**SOURCE DATA:**
Lemma min_scan_least (l : list A) :
  forall (best : A) (kbest : R) (r : A),
    key best = Ok kbest ->
    min_scan key best kbest l = Ok r ->
    (r = best \/ In r l) /\
    exists kr, key r = Ok kr /\ kr <= kbest /\
               forall x kx, In x l -> key x = Ok kx -> kr <= kx.
Proof.
  induction l as [| x l IH]; intros best kbest r Hb; simpl.
  - intros [= <-]. split; [left; reflexivity|].
    exists kbest. split; [exact Hb | split; [lra | intros ? ? []]].
  - destruct (key x) as [k | |] eqn:Ek; simpl; try discriminate.
    destruct (Rltb k kbest) eqn:Elt; intros H.
    + apply Rltb_lt in Elt.
      destruct (IH x k r Ek H) as (Hin & kr & Hkr & Hle & Hall).
      split; [right; destruct Hin; [left; congruence | right; assumption]|].
      exists kr. split; [exact Hkr | split; [lra|]].
      intros y ky [<- | Hy] Hky; [rewrite Ek in Hky; injection Hky as <-; lra|].
      eapply Hall; eassumption.
    + apply Rltb_ge in Elt.
      destruct (IH best kbest r Hb H) as (Hin & kr & Hkr & Hle & Hall).
      split; [destruct Hin; [left; assumption | right; right; assumption]|].
      exists kr. split; [exact Hkr | split; [lra|]].
      intros y ky [<- | Hy] Hky; [rewrite Ek in Hky; injection Hky as <-; lra|].
      eapply Hall; eassumption.
Qed.

Lemma min_scan_total (l : list A) :
  (forall x, In x l -> exists k, key x = Ok k) ->
  forall best kbest, exists r, min_scan key best kbest l = Ok r.
Proof.
  induction l as [| x l IH]; intros Hall best kbest; simpl.
  - exists best. reflexivity.
  - destruct (Hall x (or_introl eq_refl)) as [k ->]. simpl.
    destruct (Rltb k kbest); apply IH; intros y Hy; apply Hall; right; exact Hy.
Qed.

Lemma py_min_least (l : list A) (r : A) :
  py_min key l = Ok r ->
  In r l /\
  exists kr, key r = Ok kr /\ forall x kx, In x l -> key x = Ok kx -> kr <= kx.
Proof.
  destruct l as [| x l]; simpl; [discriminate|].
  destruct (key x) as [k | |] eqn:Ek; simpl; try discriminate.
  intros H. destruct (min_scan_least l x k r Ek H) as (Hin & kr & Hkr & Hle & Hall).
  split; [destruct Hin; [left; congruence | right; assumption]|].
  exists kr. split; [exact Hkr|].
  intros y ky [<- | Hy] Hky; [rewrite Ek in Hky; injection Hky as <-; lra|].
  eapply Hall; eassumption.
Qed.

Lemma py_min_total (l : list A) :
  l <> [] -> (forall x, In x l -> exists k, key x = Ok k) ->
  exists r, py_min key l = Ok r.
Proof.
  destruct l as [| x l]; [congruence|]. intros _ Hall. simpl.
  destruct (Hall x (or_introl eq_refl)) as [k ->]. simpl.
  apply min_scan_total. intros y Hy. apply Hall. right. exact Hy.
Qed.
End MinFacts.

(** A vertex [nearest_node] returns has the dimension of the query point
    and belongs to the graph. *)
Lemma nearest_node_returns (G : DiGraph) (p : point) (s s' : state) (n : node) :
  nearest_node G p s = (Ok n, s') ->
  In n (nodes G) /\ List.length n = List.length p /\
  data_of s' = data_of s /\ graph_cache s' = graph_cache s /\
  risk_cache s' = risk_cache s.
Proof.
  unfold nearest_node, bind, lift.
  destruct (py_min (fun n0 => math_dist n0 p) (nodes G)) as [c | |] eqn:Em;
    try discriminate.
  destruct (math_dist c p) as [d | |] eqn:Ed; try discriminate.
  apply py_min_least in Em. destruct Em as [Hin _].
  apply math_dist_length in Ed.
  destruct (Rltb MAX_SNAP_DISTANCE d); simpl; intros [= <- <-]; auto.
Qed.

**WORK TASK:** Set down precisely the lines above between the line holding "Rltb_lt in Elt." and the line holding "split; [destruct Hin; [left; assumption", inclusive, and nothing beyond them.

**ANSWER AREA:**
    + apply Rltb_lt in Elt.
      destruct (IH x k r Ek H) as (Hin & kr & Hkr & Hle & Hall).
      split; [right; destruct Hin; [left; congruence | right; assumption]|].
      exists kr. split; [exact Hkr | split; [lra|]].
      intros y ky [<- | Hy] Hky; [rewrite Ek in Hky; injection Hky as <-; lra|].
      eapply Hall; eassumption.
    + apply Rltb_ge in Elt.
      destruct (IH best kbest r Hb H) as (Hin & kr & Hkr & Hle & Hall).
      split; [destruct Hin; [left; assumption | right; right; assumption]|].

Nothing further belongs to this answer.